Este gran experimento de salud pública fracasó por completo, como lleva medio siglo fracasando la gran guerra contra las drogas. Muchos países antes, durante y después de la Ley Seca estadounidense, han organizado políticas anti-consumo de alcohol muy diversas, desde campañas en los medios sociales contra el consumo de alcohol por los jóvenes a la limitación a 1,5º de contenido alcohólico de la cerveza, en Islandia. La ciencia médica considera el alcohol un cancerígeno de primera clase, y le acusa de provocar un sinnúmero de enfermedades. La OMS cambió recientemente su antigua tolerancia de uno o dos vasitos de vino o cerveza al día y ahora la norma es “Alcohol Cero”. Siguiendo la idea expresada en Beer Street y Gin Lane, en España está prohibida la publicidad de bebidas de más de 20 grados. No obstante, tímidos intentos del Gobierno de cargar con más impuestos o añadir una etiqueta de alerta de sus riesgos para la salud al vino y la cerveza han chocado con una oposición frontal de la industria y seguramente también de la opinión pública: estas dos bebidas son sagradas, son cultura (especialmente el vino, que alardea de un enraizamiento en el paisaje y la sociedad casi místico).
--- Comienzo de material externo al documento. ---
(* ===== verification/ApplyWire.v ===== *)
(** * The apply envelope

    Temporal constraints (crates/paraegox-runtime-contracts/src/temporal.rs)
    and the canonical signed apply envelope with its strict decoder
    (crates/paraegox-runtime-contracts/src/wire.rs).  Slices of the frame and
    fixed-size reads panic out of range, as in the source. *)

From Stdlib Require Import Strings.String.
From S2P Require Import Prelude Bytes KernelTime KernelDigest Tlv ApplyContracts.
Open Scope rust_scope.

(** ** Temporal constraints (temporal.rs) *)

Definition APPLY_TEMPORAL_CONSTRAINT_VERSION : N := 1.

Record TemporalConstraintId := MkTemporalConstraintId { constraint_bytes : bytes16 }.
#[export] Instance TemporalConstraintId_eq_dec : EqDecision TemporalConstraintId.
Proof. solve_decision. Defined.

Record ApplyTemporalConstraint := MkApplyTemporalConstraint {
  temporal_version : N;
  constraint_id : TemporalConstraintId;
  target_clock_domain : ClockDomainRef;
  target_clock_generation : ClockGeneration;
  original_budget : BoundedDuration;
  remaining_budget : BoundedDuration;
}.
#[export] Instance ApplyTemporalConstraint_eq_dec : EqDecision ApplyTemporalConstraint.
Proof. solve_decision. Defined.

Inductive TemporalContractError :=
| TemporalUnsupportedVersion
| ZeroOriginalBudget
| RemainingBudgetExceedsOriginal
| RemainingBudgetExtended.
#[export] Instance TemporalContractError_eq_dec : EqDecision TemporalContractError.
Proof. solve_decision. Defined.

Definition temporal_try_from_parts (version : N) (constraint_id : TemporalConstraintId)
    (target_clock_domain : ClockDomainRef) (target_clock_generation : ClockGeneration)
    (original_budget remaining_budget : BoundedDuration)
    : result TemporalContractError ApplyTemporalConstraint :=
  bail TemporalUnsupportedVersion when negb (version =? APPLY_TEMPORAL_CONSTRAINT_VERSION)%N;
  bail ZeroOriginalBudget when (duration_value original_budget =? 0)%N;
  bail RemainingBudgetExceedsOriginal
    when (duration_value original_budget <? duration_value remaining_budget)%N;
  Ok (MkApplyTemporalConstraint version constraint_id target_clock_domain
        target_clock_generation original_budget remaining_budget).

Definition temporal_try_new (constraint_id : TemporalConstraintId)
    (target_clock_domain : ClockDomainRef) (target_clock_generation : ClockGeneration)
    (original_budget remaining_budget : BoundedDuration)
    : result TemporalContractError ApplyTemporalConstraint :=
  temporal_try_from_parts APPLY_TEMPORAL_CONSTRAINT_VERSION constraint_id target_clock_domain
    target_clock_generation original_budget remaining_budget.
La dificultad de conseguir alcohol tiene un gradiente muy marcado norte sur, y ha dado origen a dos pautas de consumo muy marcadas. El modelo nórdico de limitación del alcohol iba en paralelo a sus políticas de eugenesia negativa, era en realidad una parte de sus políticas de higiene racial. En el norte el alcohol es muy caro y se limita con severidad su acceso a determinados lugares y espacios de tiempo. La tendencia es a beberlo sin tasa cuando se abre la veda, costumbre tristemente ejemplificada en los ferrys que unen Dinamarca y Suecia, espaciotiempos de alcohol libre y barato que provocan tremendas cogorzas en lo que dura la travesía. El modelo del sur es distinto, el alcohol abunda a todas horas y en todo lugar y es relativamente más barato. La costumbre es beber mucho pero espaciadamente, siendo el récord la costumbre vasca del zurito, un vasito de cerveza que parece microscópico cuando se compara con la pinta normativa en el resto de Europa. Las autoridades sanitarias alertan, no obstante, que la en teoría menos insana costumbre de beber en continuidad porciones discretas se está dejando de lado entre la juventud, partidaria de grandes borracheras una o dos veces a la semana al estilo nórdico.

 

1- Citado en el Manual de Higiene Privada y Social, con nociones de Bacteriología y Demografia, por Celso Arévalo (cuarta edición,1934).